**Your goal**: Among the entries below, find the lines that contain the string "tool". State only how many there are.

**Saved data entries**:
----------------

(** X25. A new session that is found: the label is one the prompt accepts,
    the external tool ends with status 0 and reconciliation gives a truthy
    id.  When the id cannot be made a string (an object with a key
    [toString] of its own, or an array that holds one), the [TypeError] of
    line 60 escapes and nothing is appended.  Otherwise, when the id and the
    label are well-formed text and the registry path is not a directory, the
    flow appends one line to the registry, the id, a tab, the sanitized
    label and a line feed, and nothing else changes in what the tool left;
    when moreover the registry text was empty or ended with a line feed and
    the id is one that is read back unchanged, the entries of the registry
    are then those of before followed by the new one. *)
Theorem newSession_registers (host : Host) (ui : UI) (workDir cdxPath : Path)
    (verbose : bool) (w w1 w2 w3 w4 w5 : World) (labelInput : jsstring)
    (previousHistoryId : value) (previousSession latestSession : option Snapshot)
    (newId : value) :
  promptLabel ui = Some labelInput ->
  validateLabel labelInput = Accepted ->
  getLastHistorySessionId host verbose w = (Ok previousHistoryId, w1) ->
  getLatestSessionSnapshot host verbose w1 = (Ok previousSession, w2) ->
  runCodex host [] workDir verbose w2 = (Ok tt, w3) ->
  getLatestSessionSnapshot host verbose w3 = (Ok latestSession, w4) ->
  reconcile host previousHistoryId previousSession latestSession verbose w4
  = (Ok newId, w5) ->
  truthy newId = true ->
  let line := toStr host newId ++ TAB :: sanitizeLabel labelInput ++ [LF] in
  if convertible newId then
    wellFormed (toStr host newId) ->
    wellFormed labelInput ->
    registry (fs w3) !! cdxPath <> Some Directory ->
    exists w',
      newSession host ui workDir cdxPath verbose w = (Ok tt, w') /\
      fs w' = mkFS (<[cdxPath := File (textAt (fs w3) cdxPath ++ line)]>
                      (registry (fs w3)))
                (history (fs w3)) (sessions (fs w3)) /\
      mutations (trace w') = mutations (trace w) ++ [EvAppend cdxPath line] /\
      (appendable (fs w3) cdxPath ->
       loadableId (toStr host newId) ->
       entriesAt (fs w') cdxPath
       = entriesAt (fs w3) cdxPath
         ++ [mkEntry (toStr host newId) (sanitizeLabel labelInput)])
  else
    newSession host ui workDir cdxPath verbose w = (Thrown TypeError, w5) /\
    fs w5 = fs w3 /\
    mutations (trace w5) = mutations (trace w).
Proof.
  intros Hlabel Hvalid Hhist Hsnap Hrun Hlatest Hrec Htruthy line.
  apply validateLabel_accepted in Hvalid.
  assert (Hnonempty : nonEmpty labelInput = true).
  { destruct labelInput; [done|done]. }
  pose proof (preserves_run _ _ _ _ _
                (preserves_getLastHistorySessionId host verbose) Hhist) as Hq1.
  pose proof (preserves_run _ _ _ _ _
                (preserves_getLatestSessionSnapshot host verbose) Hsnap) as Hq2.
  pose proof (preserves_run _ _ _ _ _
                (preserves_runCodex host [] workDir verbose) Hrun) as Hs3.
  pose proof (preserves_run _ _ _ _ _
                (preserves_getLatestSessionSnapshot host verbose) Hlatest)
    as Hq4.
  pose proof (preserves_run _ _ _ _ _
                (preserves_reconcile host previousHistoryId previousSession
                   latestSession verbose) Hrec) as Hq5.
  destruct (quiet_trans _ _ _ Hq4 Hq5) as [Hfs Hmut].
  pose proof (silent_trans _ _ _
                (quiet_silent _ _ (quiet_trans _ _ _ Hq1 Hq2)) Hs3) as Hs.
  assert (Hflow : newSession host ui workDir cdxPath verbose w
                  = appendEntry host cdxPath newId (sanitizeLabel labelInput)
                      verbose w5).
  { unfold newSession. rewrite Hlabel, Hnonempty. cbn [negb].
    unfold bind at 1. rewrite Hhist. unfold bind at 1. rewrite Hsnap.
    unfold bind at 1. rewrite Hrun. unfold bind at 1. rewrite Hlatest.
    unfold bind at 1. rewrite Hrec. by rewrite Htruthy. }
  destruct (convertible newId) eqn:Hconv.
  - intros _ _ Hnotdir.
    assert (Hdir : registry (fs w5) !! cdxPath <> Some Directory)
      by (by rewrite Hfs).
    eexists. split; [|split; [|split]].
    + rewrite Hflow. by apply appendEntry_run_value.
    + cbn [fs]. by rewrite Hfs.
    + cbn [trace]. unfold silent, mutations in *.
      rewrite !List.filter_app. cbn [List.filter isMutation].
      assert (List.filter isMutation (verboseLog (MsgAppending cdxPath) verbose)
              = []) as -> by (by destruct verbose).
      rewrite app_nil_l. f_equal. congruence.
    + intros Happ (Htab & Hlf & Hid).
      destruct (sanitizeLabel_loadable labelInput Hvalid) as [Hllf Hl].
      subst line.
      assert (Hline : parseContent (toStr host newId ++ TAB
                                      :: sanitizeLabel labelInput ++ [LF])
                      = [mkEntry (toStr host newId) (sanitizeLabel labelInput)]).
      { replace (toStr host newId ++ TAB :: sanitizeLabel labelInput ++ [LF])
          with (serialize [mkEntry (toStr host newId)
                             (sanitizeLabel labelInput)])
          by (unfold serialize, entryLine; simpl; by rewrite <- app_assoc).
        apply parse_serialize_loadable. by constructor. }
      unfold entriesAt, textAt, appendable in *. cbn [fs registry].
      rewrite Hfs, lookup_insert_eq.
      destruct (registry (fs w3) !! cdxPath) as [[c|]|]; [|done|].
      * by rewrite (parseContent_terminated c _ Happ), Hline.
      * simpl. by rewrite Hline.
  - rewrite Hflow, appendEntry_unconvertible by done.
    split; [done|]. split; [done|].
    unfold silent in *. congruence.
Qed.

----------------

**Solution to this task**: 2